London zittert im Würgegriff des Wixxers. Dieser maskierte Superverbrecher hat es sich zum Ziel gesetzt, die gesamte Unterwelt zu beherrschen. Um dieses Ziel zu erreichen, müssen erstmal alle anderen Oberschurken aus dem Weg geräumt werden. Und so bringt der Wixxer einen nach dem anderen um, zuletzt den "Mönch mit der Peitsche" - doch dabei wird er von den Dubinskys aus Bitterfeld beobachtet. Während Doris Dubinsky nach Blackwhite Castle verschleppt wird, setzt ihr Mann Dieter Scotland Yard von der Tat in Kenntnis. Chief Inspector Even Longer wird auf den Fall angesetzt, obwohl er noch um seinen Partner Rather Short trauert, der bei einer früheren Auseinandersetzung mit dem Wixxer getötet worden ist. Even Longer gibt sich die Schuld am Tod von Rather Short und mit seinem neuen Partner, Inspector Very Long, wird er nicht so richtig warm. Die ersten Ermittlungen führen zum Earl of Cockwood, der sich den Adelstitel nur durch Heirat erschlichen hat. Der Graf betreibt einen Mädchenhandel - er schmuggelt selbst gecastete Girlgroups ins Ausland.

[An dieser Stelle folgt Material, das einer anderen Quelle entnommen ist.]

(* ===== verification/Decisioning.v ===== *)
(** * Reference identity, policy and risk adapters
      ([glassbox/adapters/outbound/memory/decisioning.py],
       [glassbox/adapters/outbound/identity/assertions.py]) *)

From stdpp Require Import base tactics list strings gmap.
From Stdlib Require Import ZArith Lia Ascii String.
From S2P Require Import Prelude PyFloat PyStr Serialization Sha256 Action Identity Risk Decision Catalogue.

Open Scope string_scope.
Open Scope list_scope.

(** ** Assertions against a verified principal *)

(** [check_assertion]: the two messages are context of one exception. *)
Definition check_assertion (principal : VerifiedPrincipal) (asserted_tenant_id asserted_subject : string)
    : res unit :=
  let tenant_mismatch :=
    negb (str_is_empty asserted_tenant_id) &&
    negb (asserted_tenant_id =? vp_tenant_id principal)%string in
  let subject_mismatch :=
    negb (str_is_empty asserted_subject) &&
    negb ((asserted_subject =? vp_agent_ref principal)%string ||
          match vp_delegating_subject principal with
          | Some d => (asserted_subject =? d)%string
          | None => false
          end) in
  raise_if (tenant_mismatch || subject_mismatch) IdentityError.

(** ** [DevIdentityVerifier] *)

Record DevIdentityVerifier := {
  dv_validity_seconds : float;
  dv_reject_mismatched : bool
}.

Definition colon : Ascii.ascii := ":"%char.

(** Every exception of the constructor becomes an [IdentityError]. *)
Definition dev_verify (v : DevIdentityVerifier) (credential : RawCredential) (now : float)
    : res VerifiedPrincipal :=
  match split_on colon (rc_material credential) with
  | [scheme; tenant_id; agent_ref; instance_id] =>
      if negb (scheme =? "dev")%string then Raise IdentityError
      else match mk_VerifiedPrincipal agent_ref instance_id tenant_id OIDC
                   ("dev/" +:+ tenant_id +:+ "/" +:+ agent_ref) now
                   (fadd now (dv_validity_seconds v)) None {| hops := [] |} (AsTuple []) with
           | Ok p => Ok p
           | Raise _ => Raise IdentityError
           end
  | _ => Raise IdentityError
  end.

Definition dev_assert_matches (v : DevIdentityVerifier) (principal : VerifiedPrincipal)
    (asserted_tenant_id asserted_subject : string) : res unit :=
  if negb (dv_reject_mismatched v) then Ok tt
  else check_assertion principal asserted_tenant_id asserted_subject.

(** ** [AllowListPolicyDecisionPoint] *)

Record AllowList := {
  al_allowed : gmap string (gset string);
  al_bundle_id : string;
  al_available : bool
}.

Definition allow_list_init (allowed : gmap string (gset string)) (bundle_id : string) : AllowList :=
  {| al_allowed := allowed; al_bundle_id := bundle_id; al_available := true |}.

Definition allowed_for (a : AllowList) (tenant_id : string) : gset string :=
  from_option id ∅ (al_allowed a !! tenant_id).

Definition allow_list_digest (a : AllowList) (tenant_id : string) : res string :=
  _ ← raise_if (negb (al_available a)) PolicyBundleUnavailableError;
  let material := str_join "|" (sorted_set (allowed_for a tenant_id)) in
  Ok (bytes_hex (sha256 (utf8 (al_bundle_id a +:+ "|" +:+ tenant_id +:+ "|" +:+ material)))).

Definition allow_list_decide (a : AllowList) (request : AuthorizationRequest) : res AuthorizationDecision :=
  digest ← allow_list_digest a (aq_tenant_id request);
  let name := pa_action (aq_action request) in
  if bool_decide (name ∈ allowed_for a (aq_tenant_id request))
  then decision_allow ("action " +:+ str_repr name +:+ " is on the tenant allow list")
         (al_bundle_id a) digest ["allowlist." +:+ name] []
  else decision_deny [POLICY_DENIED]
         ("action " +:+ str_repr name +:+ " is not on the allow list for tenant " +:+
          str_repr (aq_tenant_id request)) (Some (al_bundle_id a)) (Some digest) [].

Definition allow_list_allow (a : AllowList) (tenant_id : string) (actions : list string) : AllowList :=
  {| al_allowed := <[tenant_id := allowed_for a tenant_id ∪ list_to_set actions]> (al_allowed a);
     al_bundle_id := al_bundle_id a; al_available := al_available a |}.

Definition allow_list_set_available (a : AllowList) (available : bool) : AllowList :=
  {| al_allowed := al_allowed a; al_bundle_id := al_bundle_id a; al_available := available |}.

(** ** [ReferenceRiskEngine] *)

Record RiskEngine := {
  re_model_version : string;
  re_escalation : float;
  re_escalation_floor : float;
  re_available : bool
}.

Definition risk_engine_init (model_version : string) (escalation escalation_floor : float) : RiskEngine :=
  {| re_model_version := model_version; re_escalation := escalation;
     re_escalation_floor := escalation_floor; re_available := true |}.

(** [sorted(scores, reverse=True)]: descending, equal scores in their order. *)
Fixpoint insert_desc (x : float) (l : list float) : list float :=
  match l with
  | [] => [x]
  | y :: l' => if fgt y x then y :: insert_desc x l' else x :: l
  end.
Definition sort_desc (l : list float) : list float := foldr insert_desc [] l.

(** [min(a, b)]. *)
Definition fmin (a b : float) : float := if flt b a then b else a.

Definition aggregate (e : RiskEngine) (factors : list RiskFactor) : float :=
  match sort_desc (map rf_score factors) with
  | [] => fz 0
  | top :: rest =>
      let elevated := List.length (List.filter (fun value => fge value (re_escalation_floor e)) rest) in
      fmin MAX_RISK_SCORE (fadd top (fmul (fz (Z.of_nat elevated)) (re_escalation e)))
  end.

Definition engine_score (e : RiskEngine) (inputs : RiskInputs) (model_version : string) : res RiskScore :=
  _ ← raise_if (negb (re_available e)) RiskModelUnavailableError;
  score ← mk_RiskScore (aggregate e (ri_factors inputs)) model_version inputs (fz (-1)) false;
  with_consequence_floor score.

Definition risk_score_inputs (e : RiskEngine) (inputs : RiskInputs) : res RiskScore :=
  engine_score e inputs (re_model_version e).

Definition score_with_model (e : RiskEngine) (inputs : RiskInputs) (model_version : string) : res RiskScore :=
  _ ← raise_if (negb (model_version =? re_model_version e)%string) RiskModelUnavailableError;
  engine_score e inputs model_version.

Definition engine_set_available (e : RiskEngine) (available : bool) : RiskEngine :=
  {| re_model_version := re_model_version e; re_escalation := re_escalation e;
     re_escalation_floor := re_escalation_floor e; re_available := available |}.

(** ** Identity comes from the credential *)

Lemma mk_VerifiedPrincipal_ok ar ai t ct ci ia ea ds dc cl p :
  mk_VerifiedPrincipal ar ai t ct ci ia ea ds dc cl = Ok p ->
  vp_agent_ref p = ar /\ vp_agent_instance_id p = ai /\ vp_tenant_id p = t /\
  vp_issued_at p = ia /\ vp_expires_at p = ea /\ vp_delegating_subject p = ds /\
  valid_id ar /\ valid_id t /\ fle ea ia = false.
Proof.
  unfold mk_VerifiedPrincipal. intros H. inv_ok. subst p. cbn.
  repeat match goal with
  | H : require_identifier _ _ = Ok _ |- _ => apply require_identifier_valid in H as [-> ?]
  | H : require_timestamp _ _ = Ok _ |- _ => apply require_timestamp_ok in H as (-> & _)
  | H : res_opt _ _ = Ok _ |- _ => apply res_opt_ok in H as [(-> & ->)|(? & ? & -> & ? & ->)]
  end; split_and!; congruence || done.
Qed.

Lemma str_join_cons sep x y l : str_join sep (x :: y :: l) = x +:+ sep +:+ str_join sep (y :: l).
Proof. done. Qed.

Lemma split_on_cons c s : exists x l, split_on c s = x :: l.
Proof.
  destruct s as [|b s]; cbn [split_on]; [by eauto|]. destruct (Ascii.eqb b c); [by eauto|].
  destruct (split_on c s); eauto.
Qed.

Lemma split_on_parts c s : str_join (String c EmptyString) (split_on c s) = s.
Proof.
  induction s as [|a s IH]; [done|]. cbn [split_on].
  destruct (split_on_cons c s) as (x & l & E). rewrite E in *.
  destruct (Ascii.eqb_spec a c) as [->|Hac].
  - rewrite str_join_cons, IH. done.
  - destruct l as [|y l]; [cbn [str_join] in *; by subst|].
    rewrite str_join_cons in *. by rewrite <-IH.
Qed.

(** A development credential is the only source of the tenant and the
    agent: a principal is issued exactly for a credential
    [dev:tenant:agent:instance] with those names, valid from now; a transport
    assertion is accepted only where it names that tenant and, for the subject,
    that agent; and no other exception than [IdentityError] escapes. *)
Theorem identity_comes_from_credential v cred now :
  (forall e, dev_verify v cred now = Raise e -> e = IdentityError) /\
  (forall p, dev_verify v cred now = Ok p ->
     rc_material cred =
       str_join ":" ["dev"; vp_tenant_id p; vp_agent_ref p; vp_agent_instance_id p] /\
     vp_issued_at p = now /\
     forall t s, check_assertion p t s = Ok tt <->
       (t = "" \/ t = vp_tenant_id p) /\ (s = "" \/ s = vp_agent_ref p)).
Proof.
  unfold dev_verify. pose proof (split_on_parts colon (rc_material cred)) as Hjoin.
  destruct (split_on colon (rc_material cred)) as [|a [|b [|c [|d [|e l]]]]];
    try (split; [by intros ? [= <-] | done]).
  destruct (String.eqb_spec a "dev") as [->|]; cbn [negb]; [|split; [by intros ? [= <-] | done]].
  destruct (mk_VerifiedPrincipal _ _ _ _ _ _ _ _ _ _) as [p|] eqn:Hp; [|split; [by intros ? [= <-] | done]].
  split; [done|]. intros p' [= <-].
  apply mk_VerifiedPrincipal_ok in Hp as (Ha & Hi & Ht & -> & _ & Hd & _). rewrite Ha, Hi, Ht.
  split_and!; [done | done |].
  intros t s. unfold check_assertion. rewrite raise_if_ok, orb_false_iff, Hd, orb_false_r, Ha, Ht.
  destruct t as [|x t], s as [|y s]; cbn [str_is_empty negb andb];
    rewrite ?negb_false_iff, ?String.eqb_eq; intuition congruence.
Qed.

Definition sample_verifier : DevIdentityVerifier :=
  {| dv_validity_seconds := fz 3600; dv_reject_mismatched := true |}.
Definition sample_credential : RawCredential :=
  {| rc_credential_type := OIDC; rc_material := "dev:t1:agent-1:i1"; rc_presented_at := fz 10 |}.
Definition dev_principal : VerifiedPrincipal :=
  {| vp_agent_ref := "agent-1"; vp_agent_instance_id := "i1"; vp_tenant_id := "t1";
     vp_credential_type := OIDC; vp_credential_id := "dev/t1/agent-1"; vp_issued_at := fz 20;
     vp_expires_at := fz 3620; vp_delegating_subject := None; vp_delegation_chain := {| hops := [] |};
     vp_claims := [] |}.

Lemma identity_comes_from_credential_witness :
  check_assertion dev_principal "t1" "agent-1" = Ok tt.
Proof.
  destruct (identity_comes_from_credential sample_verifier sample_credential (fz 20)) as [_ H].
  destruct (H dev_principal ltac:(vm_compute; reflexivity)) as (_ & _ & Ha).
  apply Ha. split; right; reflexivity.
Defined.

(** ** Deny by default *)

(** The allow list denies by default and cites its bundle: a decision
    it returns allows exactly the actions listed for the request's tenant,
    never asks for approval or adds obligations, and carries the bundle id and
    the digest of that tenant's list; without a bundle it raises. *)
Theorem allow_list_denies_by_default a r :
  (al_available a = false -> allow_list_decide a r = Raise PolicyBundleUnavailableError) /\
  (forall d, allow_list_decide a r = Ok d ->
     ad_effect d = (if bool_decide (pa_action (aq_action r) ∈ allowed_for a (aq_tenant_id r))
                    then ALLOW else DENY) /\
     ad_obligations d = [] /\ ad_policy_bundle_id d = Some (al_bundle_id a) /\
     exists digest, allow_list_digest a (aq_tenant_id r) = Ok digest /\
                    ad_policy_bundle_sha256 d = Some digest).
Proof.
  split; [intros E; unfold allow_list_decide, allow_list_digest; by rewrite E|].
  intros d H. unfold allow_list_decide in H. apply bind_ok in H as (digest & Hdig & H).
  assert (Hl : lower digest = digest)
    by (unfold allow_list_digest in Hdig; inv_ok; subst; apply lower_bytes_hex).
  destruct (bool_decide _); cbn [decision_deny is_nil raise_if mbind res_bind] in H;
    apply decision_cites in H as (? & ? & ? & ? & ? & Hd); rewrite Hl in Hd; split_and!; try done; by exists digest.
Qed.

Definition sample_allow_list : AllowList :=
  allow_list_init {["t1" := {["payments.wire"]}]} "reference.allowlist".
Definition sample_request (action : ProposedAction) : AuthorizationRequest :=
  {| aq_decision_id := "d1"; aq_principal := dev_principal; aq_action := action;
     aq_evaluated_at := fz 20; aq_attributes := [] |}.

Lemma allow_list_denies_by_default_witness :
  exists d, allow_list_decide sample_allow_list (sample_request (sample_action "x")) = Ok d /\
            ad_obligations d = [].
Proof.
  destruct (allow_list_decide sample_allow_list (sample_request (sample_action "x"))) as [d|e] eqn:E.
  - exists d. split; [reflexivity|].
    apply (allow_list_denies_by_default sample_allow_list (sample_request (sample_action "x"))). exact E.
  - vm_compute in E. discriminate E.
Defined.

Even Longer verliebt sich in die schöne Miss Pennymarket, die ihren Namen nach dem Laden erhalten hat, vor dem sie einst gefunden wurde. In Wirklichkeit ist sie die Tochter der Haushälterin des Earl of Cockwood. Die hatte ein Verhältnis mit dem früheren Earl, der vom jetzigen Inhaber dieses Titels umgebracht worden ist. Der wiederum würde Miss Pennymarket, die (würde die Wahrheit je publik werden) Erbin des gräflichen Vermögens wäre, gern heiraten - aber der Wixxer hegt die gleiche Absicht! Nachdem er noch schnell den Dicken Hai und den Frosch mit der Maske zur Strecke gebracht hat (letzteren sogar vor laufender Kamera in einer Show von Günter Jauch), entführt er Miss Pennymarket. Even Longer, der gerade seinen neuen Partner und Herrn Dubinsky aus den schwarzweißen Verliesen von Blackwhite Castle befreit hat, setzt sich auf seine Fersen. Zu guter Letzt bezwingt er den Finsterling, doch - oh Graus! - hinter der Totenkopfmaske des Wixxers verbirgt sich der tot geglaubte Rather Short! Jener hatte den echten Wixxer damals erschossen und war in seine Rolle geschlüpft, um ein aufregendes Leben führen zu können. Even Longer schießt den Schurken nieder, der Wixxer versinkt in der Themse.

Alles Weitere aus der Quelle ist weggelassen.